Swansea equalize swiftly. Jefferson Montero, a bundle of pace and trickery, with Matic in close attention dribbles comfortably past Ivanovic, who allows him to cross for Bafetimbi Gomis, who then forces an unbelievable save from Thibaut Courtois. Despite the close attentions of Terry and Cahill, the rebound falls to Andre Ayew, who fires a first-time rebound straight at the former. The Ghanian has time to simultaneously pick himself up and drag the ball away from the despairing defenders, a quite brilliant piece of skill, before lashing home into the bottom corner. Three shots on goal, in total.
In the background, you can see Cesc Fabregas, no more than ten feet behind Ayew. Walking.
Chelsea then restore their lead, courtesy of a Willian cross that takes a freak deflection off Federico Fernandez and, seemingly impossibly, loops over Fabianksi through a narrow trajectory. Chelsea lead at half time, through a set piece and an enormous amount of luck. Chelsea’s lead does not last. A simple ball over John Terry makes the captain look sluggish as Gomis bears down on goal. Courtois reacts late, clatters the advancing Frenchman, concedes a penalty, and is sent off. Gomis converts past the deputising Begovic – who replaces Oscar – to equalise once more.
A South Wales side perfectly exploit a lack of defensive diligence from Fabregas and a lack of pace of Chelsea’s defence. A familiar narrative.
Predictably, Eden Hazard, the depleted team’s sole creative outlet, creates a host of chances that Chelsea fail to convert. He is then involved in a nasty challenge, and writhes in apparent agony on the pitch.
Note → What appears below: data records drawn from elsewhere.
(* ===== verification/Ratelimit.v ===== *)
(** * Rate limiting (lib/ratelimit.c, kernel/printk.c)

    [___ratelimit] lets at most [burst] callers through until [interval] ticks
    have passed, and [printk_timed_ratelimit] one caller per interval. *)

From S2P Require Import Prelude Timer.

Record ratelimit_state := Ratelimit {
  interval : Z;
  burst : Z;
  printed : Z;
  missed : Z;
  begin : Z
}.

Definition ratelimit_state_init (i b : Z) : ratelimit_state := Ratelimit i b 0 0 0.

(** [busy]: the lock is held by somebody else. The result, and the number in the
    message "callbacks suppressed" if it is printed. *)
Definition ___ratelimit (busy : bool) (jiffies : Z) (rs : ratelimit_state) : Z * option Z * ratelimit_state :=
  if interval rs =? 0 then (1, None, rs)
  else if busy then (0, None, rs)
  else
    let begin0 := if begin rs =? 0 then jiffies else begin rs in
    let over := time_after jiffies (u32 (begin0 + interval rs)) in
    let message := if over && negb (missed rs =? 0) then Some (missed rs) else None in
    let rs := if over then Ratelimit (interval rs) (burst rs) 0 0 0
              else Ratelimit (interval rs) (burst rs) (printed rs) (missed rs) begin0 in
    if negb (burst rs =? 0) && (printed rs <? burst rs)
    then (1, message, Ratelimit (interval rs) (burst rs) (printed rs + 1) (missed rs) (begin rs))
    else (0, message, Ratelimit (interval rs) (burst rs) (printed rs) (s32 (missed rs + 1)) (begin rs)).

(** [printk_ratelimit_state]: 10 messages in 5 seconds. *)
Definition HZ : Z := 250.
Definition printk_ratelimit_state : ratelimit_state := ratelimit_state_init (5 * HZ) 10.

Definition LONG_MAX : Z := 2 ^ 31 - 1.
Definition MAX_JIFFY_OFFSET : Z := Z.shiftr LONG_MAX 1 - 1.
Definition MSEC_PER_SEC : Z := 1000.

Definition msecs_to_jiffies (m : Z) : Z :=
  if s32 m <? 0 then MAX_JIFFY_OFFSET else (m + MSEC_PER_SEC / HZ - 1) / (MSEC_PER_SEC / HZ).

Definition time_in_range (a b c : Z) : bool := time_after_eq a b && time_before_eq a c.

(** The result and [*caller_jiffies]. *)
Definition printk_timed_ratelimit (caller_jiffies jiffies interval_msecs : Z) : bool * Z :=
  if (caller_jiffies =? 0) ||
     negb (time_in_range jiffies caller_jiffies (u32 (caller_jiffies + msecs_to_jiffies interval_msecs)))
  then (true, jiffies)
  else (false, caller_jiffies).

(** Calls at the times of a list, with the results. *)
Fixpoint calls (l : list (bool * Z)) (rs : ratelimit_state) : list Z * ratelimit_state :=
  match l with
  | [] => ([], rs)
  | (busy, t) :: l =>
      let '(r, _, rs) := ___ratelimit busy (u32 t) rs in
      let '(rest, rs) := calls l rs in (r :: rest, rs)
  end.

(** ** Comparing times *)

Lemma time_after_over g i t : 0 <= i < 2 ^ 31 -> g <= t <= g + i ->
  time_after (u32 t) (u32 (u32 g + i)) = false.
Proof.
  intros Hi Ht. unfold time_after. destruct (u32_congr t) as [k1 E1], (u32_congr (u32 g + i)) as [k2 E2], (u32_congr g) as [k3 E3].
  apply Z.ltb_ge. rewrite (s32_congr _ (g + i - t) (k2 + k3 - k1)); lia.
Qed.

Lemma time_after_begin t i : 0 <= i < 2 ^ 31 -> time_after (u32 t) (u32 (u32 t + i)) = false.
Proof. intros Hi. apply time_after_over; lia. Qed.

(** ** The bound *)

Definition passed (rs : list Z) : Z := Z.of_nat (length (filter (fun r => r = 1) rs)).

Lemma passed_cons r rs : passed (r :: rs) = (if decide (r = 1) then 1 else 0) + passed rs.
Proof. unfold passed. rewrite filter_cons. destruct (decide (r = 1)); cbn [length]; lia. Qed.

(** Times in order, from [t] on, and up to [stop]. *)
Fixpoint ordered (t stop : Z) (l : list (bool * Z)) : Prop :=
  match l with [] => t <= stop | (_, t') :: l => t <= t' /\ ordered t' stop l end.

Lemma ordered_end stop l : forall t, ordered t stop l -> t <= stop.
Proof. induction l as [|[b t'] l IH]; cbn; intros t; [done|]. intros [? ?%IH]. lia. Qed.

(** The window began at [g] or later. *)
Definition window (g t : Z) (rs : ratelimit_state) : Prop :=
  begin rs <> 0 -> exists g', begin rs = u32 g' /\ g <= g' <= t.

Definition count (r : Z) : Z := if decide (r = 1) then 1 else 0.

Lemma time_over g t rs : 0 < interval rs < 2 ^ 31 -> window g t rs -> g <= t ->
  time_after (u32 t) (u32 ((if begin rs =? 0 then u32 t else begin rs) + interval rs)) = true -> g + interval rs < t.
Proof.
  intros Hi Hw Hg Ho. destruct (decide (g + interval rs < t)) as [|Hn]; [done|].
  destruct (Z.eqb_spec (begin rs) 0) as [E|E]; [rewrite time_after_begin in Ho by lia; done|].
  destruct (Hw E) as (g' & Eg & Hg'). rewrite Eg, time_after_over in Ho by lia. done.
Qed.

(** One call: it leaves the window as it is, or starts another one. *)
Lemma ratelimit_step busy t rs : 0 < interval rs < 2 ^ 31 -> 0 <= printed rs <= burst rs ->
  let '(r, _, rs') := ___ratelimit busy (u32 t) rs in
  interval rs' = interval rs /\ burst rs' = burst rs /\ 0 <= printed rs' <= burst rs /\
  ((printed rs' = printed rs + count r /\ forall g t0, window g t0 rs -> g <= t0 <= t -> window g t rs') \/
   (printed rs' = count r /\ window t t rs' /\ forall g t0, window g t0 rs -> g <= t0 <= t -> g + interval rs < t)).
Proof.
  intros Hi Hp. unfold ___ratelimit. rewrite (proj2 (Z.eqb_neq (interval rs) 0)) by lia.
  assert (forall g t0, window g t0 rs -> g <= t0 <= t -> window g t rs) as Hw.
  { intros g t0 W Ht E. destruct (W E) as (g' & -> & Hg). exists g'. split; [done|lia]. }
  destruct busy; [split; [done|]; split; [done|]; split; [done|]; left; split; [change (count 0) with 0; lia|done]|].
  pose proof (fun g => time_over g t rs Hi) as HO.
  set (b0 := if begin rs =? 0 then u32 t else begin rs) in *.
  assert (forall g t0, window g t0 rs -> g <= t0 <= t -> exists g', b0 = u32 g' /\ g <= g' <= t) as Hb.
  { intros g t0 W Ht. subst b0. destruct (Z.eqb_spec (begin rs) 0) as [E|E]; [exists t; split; [done|lia]|].
    destruct (W E) as (g' & -> & Hg). exists g'. split; [done|lia]. }
  destruct (time_after _ _); cbn [burst printed interval begin missed];
    destruct (negb (burst rs =? 0) && _) eqn:Ec; cbn [burst printed interval begin]; zbool;
    (split; [done|]; split; [done|]; split; [lia|]); change (count 1) with 1; change (count 0) with 0.
  1,2: right; split; [lia|]; split; [by intros ?|]; intros g t0 W Ht; apply HO; [by eapply Hw|lia|done].
  all: left; split; [lia|]; intros g t0 W Ht _; by eapply Hb.
Qed.

(** From a window that began at [g] or later. *)
Lemma calls_window stop l : forall g t rs, 0 < interval rs < 2 ^ 31 -> 0 <= printed rs <= burst rs ->
  window g t rs -> g <= t -> ordered t stop l ->
  passed (fst (calls l rs)) + printed rs <= burst rs * (1 + (stop - g) / (interval rs + 1)).
Proof.
  induction l as [|[busy t'] l IH]; intros g t rs Hi Hp W Hg Ho; cbn [calls fst ordered] in *.
  - assert (0 <= (stop - g) / (interval rs + 1)) by (apply Z.div_pos; lia). unfold passed. cbn. nia.
  - destruct Ho as [Ht Ho]. pose proof (ratelimit_step busy t' rs Hi Hp) as HS. pose proof (ordered_end _ _ _ Ho).
    destruct (___ratelimit busy (u32 t') rs) as [[r msg] rs']. destruct HS as (Ei & Eb & Hp' & HS).
    specialize (fun g' => IH g' t' rs'). rewrite Ei, Eb in IH. destruct (calls l rs') as [rest rs2]. cbn [fst] in *.
    rewrite passed_cons. fold (count r). destruct HS as [[Ep W']|(Ep & W' & HO)].
    + specialize (IH g Hi Hp' (W' g t W ltac:(lia)) ltac:(lia) Ho). lia.
    + specialize (IH t' Hi Hp' W' ltac:(lia) Ho). specialize (HO g t W ltac:(lia)).
      assert ((stop - t') / (interval rs + 1) + 1 <= (stop - g) / (interval rs + 1)).
      { rewrite <- Z.div_add by lia. apply Z.div_le_mono; lia. }
      nia.
Qed.

(** Rate limiting: whatever the state was before, of the calls in a period no
    more than [burst] are let through for each interval that fits into the period,
    and for two more. So in a period that is not longer than [interval] at most
    twice [burst] get through. The 32-bit tick counter may wrap around meanwhile. *)
Theorem ratelimit_bound l rs start stop : 0 < interval rs < 2 ^ 31 -> 0 <= printed rs <= burst rs ->
  ordered start stop l ->
  passed (fst (calls l rs)) <= burst rs * (2 + (stop - start) / (interval rs + 1)).
Proof.
  intros Hi Hp Ho. enough (passed (fst (calls l rs)) + printed rs <= burst rs * (2 + (stop - start) / (interval rs + 1))) by lia.
  revert start rs Hi Hp Ho. induction l as [|[busy t'] l IH]; intros start rs Hi Hp Ho; cbn [calls fst ordered] in *.
  - assert (0 <= (stop - start) / (interval rs + 1)) by (apply Z.div_pos; lia). unfold passed. cbn. nia.
  - destruct Ho as [Ht Ho]. pose proof (ratelimit_step busy t' rs Hi Hp) as HS. pose proof (ordered_end _ _ _ Ho).
    destruct (___ratelimit busy (u32 t') rs) as [[r msg] rs']. destruct HS as (Ei & Eb & Hp' & HS).
    assert ((stop - t') / (interval rs + 1) <= (stop - start) / (interval rs + 1)) by (apply Z.div_le_mono; lia).
    pose proof (calls_window stop l t' t' rs') as HW. specialize (IH t' rs'). rewrite Ei, Eb in *.
    destruct (calls l rs') as [rest rs2]. cbn [fst] in *. rewrite passed_cons. fold (count r).
    destruct HS as [[Ep W']|(Ep & W' & _)].
    + specialize (IH Hi Hp' Ho). nia.
    + specialize (HW Hi Hp' W' ltac:(lia) Ho). nia.
Qed.

(** ** Waiting *)

(** A caller that finds the lock free is let through once the interval is over,
    and the number of callers that were not is reported. *)
Lemma ratelimit_recovers g t rs : 0 < interval rs < 2 ^ 31 -> 0 < burst rs -> begin rs = u32 g -> begin rs <> 0 ->
  g + interval rs < t <= g + interval rs + 2 ^ 31 ->
  ___ratelimit false (u32 t) rs =
    (1, if missed rs =? 0 then None else Some (missed rs), Ratelimit (interval rs) (burst rs) 1 0 0).
Proof.
  intros Hi Hb Hg Hn Ht. unfold ___ratelimit.
  rewrite (proj2 (Z.eqb_neq (interval rs) 0)), (proj2 (Z.eqb_neq _ _) Hn), Hg by lia.
  assert (time_after (u32 t) (u32 (u32 g + interval rs)) = true) as ->.
  { unfold time_after. destruct (u32_congr t) as [k1 E1], (u32_congr (u32 g + interval rs)) as [k2 E2], (u32_congr g) as [k3 E3].
    apply Z.ltb_lt. rewrite (s32_congr _ (g + interval rs - t) (k2 + k3 - k1)); lia. }
  cbn [burst printed interval begin missed]. rewrite (proj2 (Z.eqb_neq (burst rs) 0)), (proj2 (Z.ltb_lt 0 _)) by lia.
  cbn [negb andb]. by destruct (missed rs =? 0).
Qed.

Lemma jiffies_range m : is_u32 m -> 0 <= msecs_to_jiffies m < 2 ^ 31.
Proof.
  intros Hm. unfold msecs_to_jiffies. change (MSEC_PER_SEC / HZ) with 4. change MAX_JIFFY_OFFSET with 1073741822.
  destruct (s32 m <? 0); [lia|]. unfold is_u32 in Hm. split; [apply Z.div_pos; lia|apply Z.div_lt_upper_bound; lia].
Qed.

(** [printk_timed_ratelimit] says yes exactly when more than the interval has
    passed since the time it was given, if that is not too long ago. *)
Lemma printk_timed_ratelimit_gap last now ms : is_u32 ms -> u32 last <> 0 -> last <= now < last + 2 ^ 31 ->
  printk_timed_ratelimit (u32 last) (u32 now) ms =
    if decide (last + msecs_to_jiffies ms < now) then (true, u32 now) else (false, u32 last).
Proof.
  intros Hm Hl Hn. unfold printk_timed_ratelimit. rewrite (proj2 (Z.eqb_neq _ _) Hl). cbn [orb].
  pose proof (jiffies_range ms Hm). set (j := msecs_to_jiffies ms) in *.
  unfold time_in_range, time_before_eq, time_after_eq.
  destruct (u32_congr now) as [k1 E1], (u32_congr (u32 last + j)) as [k2 E2], (u32_congr last) as [k3 E3].
  rewrite (s32_congr _ (now - last) (k1 - k3)) by lia. rewrite (s32_congr _ (last + j - now) (k2 + k3 - k1)) by lia.
  rewrite (proj2 (Z.leb_le 0 (now - last))) by lia. cbn [andb].
  destruct (Z.leb_spec 0 (last + j - now)); cbn [negb].
  - by rewrite decide_False by lia.
  - by rewrite decide_True by lia.
Qed.

(** ** Witnesses *)

(** Thirty calls of [printk_ratelimit] at once. *)
Lemma ratelimit_bound_witness :
  passed (fst (calls (replicate 30 (false, 5000)) printk_ratelimit_state)) <= 20.
Proof.
  refine (ratelimit_bound (replicate 30 (false, 5000)) printk_ratelimit_state 5000 5000 _ _ _).
  - vm_compute. done.
  - vm_compute. split; discriminate.
  - cbn. lia.
Defined.

(** 19 messages in two ticks, although the limit is 10 in 5 seconds. *)
Lemma ratelimit_twice :
  passed (fst (calls (replicate 9 (false, 2250) ++ replicate 10 (false, 2251))
    (snd (calls [(false, 1000)] printk_ratelimit_state)))) = 19.
Proof. vm_compute. reflexivity. Qed.

(** When nothing was printed for half of the counter's range after the limit was
    reached, the next message is suppressed. *)
Lemma ratelimit_stuck :
  fst (calls (replicate 10 (false, 1000) ++ [(false, 1000 + 1250 + 2 ^ 31 + 1)]) printk_ratelimit_state)
  = replicate 10 1 ++ [0].
Proof. vm_compute. reflexivity. Qed.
No one could have expected what happens next.
CARNAGE OF EVA CARNEIRO
Eva Carneiro and Jon Fearn run on to the pitch, performing their duty as doctors to attempt to treat someone they reasonably believe to be injured. Jose Mourinho promptly begins to scream at his medics, realising that as they have entered the field of play, Eden Hazard will have to leave the pitch, leaving Chelsea down to nine men and increasing the risk of conceding a third, and possibly winning, goal. Fortunately, from a Chelsea perspective, Mourinho’s fears are not realised, and his team survive scare-free until Hazard resumes play. This does not stop a heated exchange in Portuguese between manager and medic as Carneiro returns to the bench. This should have been the end of the matter.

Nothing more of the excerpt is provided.